= George Wright Society =

Nonprofit association of conservation

The George Wright Society (GWS) is a nonprofit association that promotes conservation of parks, protected and conserved areas, and cultural/historic sites worldwide. GWS also promotes other forms of place-based stewardship. Founded in 1980, GWS is named after George Meléndez Wright, the first scientist to work for the U.S. National Park Service and the initiator of the first systematic surveys of wildlife in U.S. national park units.

GWS members includes researchers, managers, administrators, educators, practitioners, and others who are interested in conservation.

GWS promotes professional research and resource stewardship across all the natural and cultural resource disciplines that are required for modern-day park management. GWS's unique role is to foster interdisciplinary place-based conservation. Specialist organizations and subject-matter professional societies create essential knowledge. GWS operates one level up from that endeavor by bringing specialists together from across disciplines to look for interdisciplinary solutions to conservation problems.

== The Society ==
GWS was founded in 1980 by Robert M. Linn and Theodore Sudia, both former chief scientists of the U.S. National Park Service.

GWS was formed in response to a need raised during the first and second national conferences on science in the U.S. national parks (1976 and 1979): for a professional association to exchange information useful to natural and cultural resource management. Building on those meetings, GWS organized its first national conference in 1982. From then through 2017, GWS held regular conferences on two- to three-year intervals. These events eventually drew over 1,000 people from the US, Canada, and occasionally other countries. It is the only regularly scheduled large-scale interdisciplinary parks conference. The conference is currently (2021) on hiatus.

==Membership==
Membership in the GWS is open to anyone. Most members come from the U.S. and Canada. Members come from fields such as archaeology, biology, history, social science, air and water quality, environmental ethics, and many others.

==Scope and Activities==
GWS is concerned with the following areas:

- parks at all levels: national/federal, state/provincial, county, and city
- historic, archaeological, and other cultural sites; cultural landscapes; protected landscapes/seascapes
- research areas and designated wilderness within national and state forests; other protected natural areas
- national and state/provincial wildlife refuges, and other similar protected public lands
- natural and cultural areas and sites administered by tribal nations and/or indigenous people; community-conserved areas; sacred natural sites
- marine protected areas; estuarine, freshwater, and other aquatic sanctuaries
- private land-trust reserves
- Indigenous protected and conserved areas (IPCAs)
- Other effective means of place-based conservation (OECMs in the parlance of the International Union for Conservation of Nature)

== Activities ==
Every two years, GWS has organized the George Wright Society Conference on Parks, Protected Areas, and Cultural Sites. The typical attendance is over 1,000 people. Recent conferences have included sessions on inventory and monitoring, remote sensing, wilderness, climate change, and cultural heritage interpretation.
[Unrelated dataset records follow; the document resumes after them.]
(* ===== verification/Filenames.v ===== *)
(** Names of the files of a database (src/internal/base/filenames.go). *)
From S2P Require Import Prelude.
From S2P Require Import GoStd.

Inductive FileType :=
| FileTypeLog | FileTypeLock | FileTypeTable | FileTypeManifest
| FileTypeCurrent | FileTypeOptions | FileTypeOldTemp | FileTypeTemp.

Definition MakeFilename (fileType : FileType) (dfn : Z) : bytes :=
  match fileType with
  | FileTypeLog => Sprintf_06d dfn ++ bytes_of_string ".log"
  | FileTypeLock => bytes_of_string "LOCK"
  | FileTypeTable => Sprintf_06d dfn ++ bytes_of_string ".sst"
  | FileTypeManifest => bytes_of_string "MANIFEST-" ++ Sprintf_06d dfn
  | FileTypeCurrent => bytes_of_string "CURRENT"
  | FileTypeOptions => bytes_of_string "OPTIONS-" ++ Sprintf_06d dfn
  | FileTypeOldTemp => bytes_of_string "CURRENT." ++ Sprintf_06d dfn ++ bytes_of_string ".dbtmp"
  | FileTypeTemp => bytes_of_string "temporary." ++ Sprintf_06d dfn ++ bytes_of_string ".dbtmp"
  end.

(** The paths of a [vfs.FS]: the base of a joined path is the name that was joined, unless
    it is one that cleaning a path removes, such as a dot. *)
Class Paths := {
  PathJoin : bytes -> bytes -> bytes;
  PathBase : bytes -> bytes;
}.
Definition path_separator : byte := Byte.x2f.
Class PathsLaws (P : Paths) := {
  base_join dir name : name <> [] -> path_separator ∉ name -> head name <> Some Byte.x2e ->
    PathBase (PathJoin dir name) = name;
}.

Section filenames.
Context {P : Paths}.

Definition MakeFilepath (dirname : bytes) (fileType : FileType) (dfn : Z) : bytes :=
  PathJoin dirname (MakeFilename fileType dfn).

Definition parseDiskFileNum (s : bytes) : option Z :=
  let '(u, ok) := ParseUint s in if ok then Some u else None.

(** [None] where the source returns [false]; the file number it returns with it is
    not used. *)
Definition ParseFilename (filename : bytes) : option (FileType * Z) :=
  let filename := PathBase filename in
  let with_num t s := (fun dfn => (t, dfn)) <$> parseDiskFileNum s in
  if bool_decide (filename = bytes_of_string "CURRENT") then Some (FileTypeCurrent, 0%Z)
  else if bool_decide (filename = bytes_of_string "LOCK") then Some (FileTypeLock, 0%Z)
  else if HasPrefix filename (bytes_of_string "MANIFEST-") then
    with_num FileTypeManifest (drop (length (bytes_of_string "MANIFEST-")) filename)
  else if HasPrefix filename (bytes_of_string "OPTIONS-") then
    with_num FileTypeOptions (drop (length (bytes_of_string "OPTIONS-")) filename)
  else if HasPrefix filename (bytes_of_string "CURRENT.") &&
          HasSuffix filename (bytes_of_string ".dbtmp") then
    with_num FileTypeOldTemp
      (TrimSuffix (drop (length (bytes_of_string "CURRENT.")) filename) (bytes_of_string ".dbtmp"))
  else if HasPrefix filename (bytes_of_string "temporary.") &&
          HasSuffix filename (bytes_of_string ".dbtmp") then
    with_num FileTypeTemp
      (TrimSuffix (drop (length (bytes_of_string "temporary.")) filename) (bytes_of_string ".dbtmp"))
  else
    match IndexByte filename Byte.x2e with
    | None => None
    | Some i =>
        match parseDiskFileNum (take i filename) with
        | None => None
        | Some dfn =>
            if bool_decide (drop (i + 1) filename = bytes_of_string "sst")
            then Some (FileTypeTable, dfn)
            else if bool_decide (drop (i + 1) filename = bytes_of_string "log")
            then Some (FileTypeLog, dfn)
            else None
        end
    end.

(** The counts of the message of [MustExist]: total, unknown, tables, logs,
    manifests. *)
Definition MustExist_counts (ls : list bytes) : nat * nat * nat * nat * nat :=
  fold_left (fun '(total, unknown, tables, logs, manifests) f =>
    match ParseFilename f with
    | None => (total, S unknown, tables, logs, manifests)
    | Some (FileTypeTable, _) => (total, unknown, S tables, logs, manifests)
    | Some (FileTypeLog, _) => (total, unknown, tables, S logs, manifests)
    | Some (FileTypeManifest, _) => (total, unknown, tables, logs, S manifests)
    | Some _ => (total, unknown, tables, logs, manifests)
    end) ls (length ls, 0, 0, 0, 0)%nat.

(** The number that is part of the name. *)
Definition named_num (t : FileType) (n : Z) : Z :=
  match t with FileTypeLock | FileTypeCurrent => 0%Z | _ => n end.

Lemma parseDiskFileNum_06d n : (0 <= n < 2 ^ 64)%Z -> parseDiskFileNum (Sprintf_06d n) = Some n.
Proof. intros Hn. unfold parseDiskFileNum. by rewrite ParseUint_06d. Qed.

Lemma digit_not c d : is_digit c = true -> is_digit d = false -> c <> d.
Proof. intros Hc Hd ->. congruence. Qed.

Lemma not_in_digits l c : Forall is_digit l -> is_digit c = false -> c ∉ l.
Proof.
  intros Hl Hc Hin. rewrite Forall_forall in Hl. specialize (Hl c Hin).
  by destruct (is_digit c).
Qed.

Context {L : PathsLaws P}.

Lemma no_separator t n : (0 <= n)%Z -> MakeFilename t n <> [] /\ (path_separator ∉ MakeFilename t n) /\
  head (MakeFilename t n) <> Some Byte.x2e.
Proof.
  intros Hn. pose proof (Sprintf_06d_digits n Hn) as Hd.
  pose proof (not_in_digits _ path_separator Hd eq_refl) as Hsep.
  assert (forall s, path_separator ∉ bytes_of_string s <->
    bool_decide (path_separator ∈ bytes_of_string s) = false) as Hs
    by (intros s; by rewrite bool_decide_eq_false).
  destruct (Sprintf_06d_cons n Hn) as (c & s & E & Hc).
  split; [destruct t; unfold MakeFilename; rewrite ?E; done|].
  split; [destruct t; unfold MakeFilename; rewrite ?not_elem_of_app, ?Hs; done|].
  destruct t; unfold MakeFilename; rewrite ?E; try done; intros [= ->]; by revert Hc.
Qed.

Lemma parse_number_name n t :
  (0 <= n < 2 ^ 64)%Z -> t = FileTypeLog \/ t = FileTypeTable ->
  forall dir, ParseFilename (MakeFilepath dir t n) = Some (t, n).
Proof.
  intros Hn Ht dir. unfold ParseFilename, MakeFilepath.
  rewrite base_join by (apply no_separator; lia).
  destruct (Sprintf_06d_cons n) as (c & s & E & Hc); [lia|].
  assert (exists r, MakeFilename t n = Sprintf_06d n ++ Byte.x2e :: r /\
    r = bytes_of_string (match t with FileTypeLog => "log" | _ => "sst" end)) as (r & -> & Hr)
    by (destruct Ht as [->| ->]; eexists; done).
  rewrite !(bool_decide_eq_false_2 (_ ++ _ = _))
    by (rewrite E; intros [= Ec _]; revert Ec; by apply digit_not).
  assert (forall p, (is_digit <$> head p) = Some false ->
    HasPrefix (Sprintf_06d n ++ Byte.x2e :: r) p = false) as Hp.
  { intros [|d p] [= Hd]. rewrite E. apply HasPrefix_head. by apply digit_not. }
  rewrite !Hp by done. cbn [andb].
  rewrite IndexByte_app by (apply not_in_digits; [apply Sprintf_06d_digits; lia|done]).
  rewrite take_app_length, parseDiskFileNum_06d by done.
  rewrite Nat.add_1_r, drop_app_ge by lia.
  replace (S (length (Sprintf_06d n)) - length (Sprintf_06d n))%nat with 1%nat by lia.
  cbn [drop]. rewrite Hr. by destruct Ht as [->| ->].
Qed.

Lemma HasPrefix_heads p q s :
  is_Some (head p) -> is_Some (head q) -> head p <> head q -> HasPrefix (p ++ s) q = false.
Proof.
  intros [x' Hx] [y' Hy] Hne. destruct p as [|x p], q as [|y q]; try done.
  apply HasPrefix_head. intros ->. by apply Hne.
Qed.

Lemma parse_temp_name p n :
  (0 <= n < 2 ^ 64)%Z ->
  let name := p ++ Sprintf_06d n ++ bytes_of_string ".dbtmp" in
  HasSuffix name (bytes_of_string ".dbtmp") = true /\
  parseDiskFileNum (TrimSuffix (drop (length p) name) (bytes_of_string ".dbtmp")) = Some n.
Proof.
  intros Hn name. unfold name. split.
  - rewrite app_assoc. apply HasSuffix_app.
  - rewrite drop_app_length, TrimSuffix_app. by apply parseDiskFileNum_06d.
Qed.

(** C16. Every name the database gives to a file is parsed as what it stands for: the
    type and, where the name has one, the number of the file. *)
Theorem filename_roundtrip (dir : bytes) (t : FileType) (n : Z) :
  (0 <= n < 2 ^ 64)%Z ->
  ParseFilename (MakeFilepath dir t n) = Some (t, named_num t n).
Proof.
  intros Hn. destruct t; try (by apply parse_number_name; auto);
    unfold ParseFilename, MakeFilepath; rewrite base_join by (apply no_separator; lia);
    unfold MakeFilename; try done.
  - rewrite HasPrefix_app, drop_app_length.
    rewrite !(bool_decide_eq_false_2 (_ ++ _ = _)) by done. by rewrite parseDiskFileNum_06d.
  - rewrite HasPrefix_app, drop_app_length.
    rewrite !(bool_decide_eq_false_2 (_ ++ _ = _)) by done.
    rewrite HasPrefix_heads by done. by rewrite parseDiskFileNum_06d.
  - destruct (parse_temp_name (bytes_of_string "CURRENT.") n Hn) as [-> ->].
    rewrite !(bool_decide_eq_false_2 (_ ++ _ = _)) by done.
    by rewrite HasPrefix_app, !HasPrefix_heads by done.
  - destruct (parse_temp_name (bytes_of_string "temporary.") n Hn) as [-> ->].
    rewrite !(bool_decide_eq_false_2 (_ ++ _ = _)) by done.
    by rewrite HasPrefix_app, !HasPrefix_heads by done.
Qed.
End filenames.

(** ** Witness: paths with slashes *)
Fixpoint last_segment (s cur : bytes) : bytes :=
  match s with
  | [] => cur
  | x :: s => if decide (x = path_separator) then last_segment s [] else last_segment s (cur ++ [x])
  end.

Definition slash_paths : Paths := {|
  PathJoin dir name := dir ++ path_separator :: name;
  PathBase s := last_segment s [];
|}.

Lemma last_segment_name s cur : path_separator ∉ s -> last_segment s cur = cur ++ s.
Proof.
  revert cur. induction s as [|x s IH]; intros cur Hs; simpl; [by rewrite app_nil_r|].
  apply not_elem_of_cons in Hs as [Hx Hs]. rewrite decide_False by done.
  rewrite IH by done. by rewrite <- app_assoc.
Qed.

Lemma slash_paths_laws : PathsLaws slash_paths.
Proof.
  split. intros dir name _ Hn _. simpl. generalize (@nil byte).
  induction dir as [|x dir IH]; intros cur; simpl.
  - rewrite ?decide_True by done. by apply last_segment_name.
  - destruct (decide (x = path_separator)); apply IH.
Qed.

Lemma filename_roundtrip_witness :
  ParseFilename (P := slash_paths)
    (MakeFilepath (P := slash_paths) (bytes_of_string "/data/db") FileTypeTable 42) =
    Some (FileTypeTable, 42%Z).
Proof.
  apply (filename_roundtrip (P := slash_paths) (L := slash_paths_laws)
    (bytes_of_string "/data/db") FileTypeTable 42).
  lia.
Defined.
Between 1981 and 2018, GWS published The George Wright Forum: the society's journal on parks, protected areas, and cultural sites. Issues focused on such topics as environmental history and U.S. national parks, civic engagement, integrating science and management, and the 100th anniversary of Parks Canada.

In January 2020, GWS teamed up with the UC Berkeley Institute for Parks, People, and Biodiversity to found Parks Stewardship Forum. The Parks Stewardship Forum, "explores innovative thinking and offers enduring perspectives on critical issues across the whole spectrum of place-based heritage management and stewardship. It is the only professional conservation journal with an interdisciplinary focus, publishing insights from all fields related to parks, protected areas, cultural sites, and other forms of place-based conservation."

GWS has also sponsored the George Melendez Wright Student Travel Scholarship aimed at minority students, and a Native Participant Travel Grant Program, aimed at native people in the Americas. Both programs send recipients to the GWS conference; and to Park Break, a week-long, in-park seminar where graduate students learn about research and resource management issues in the host park.

GWS publishes Parkwire, a daily news digest with links to research and resource management news from parks, protected areas, and cultural sites worldwide. GWS also convenes an Indigenous Involvement Working Group, led by Indigenous members of the Society's board of directors. The IIWG explores conservation/stewardship/relationship issues of interest to Native people.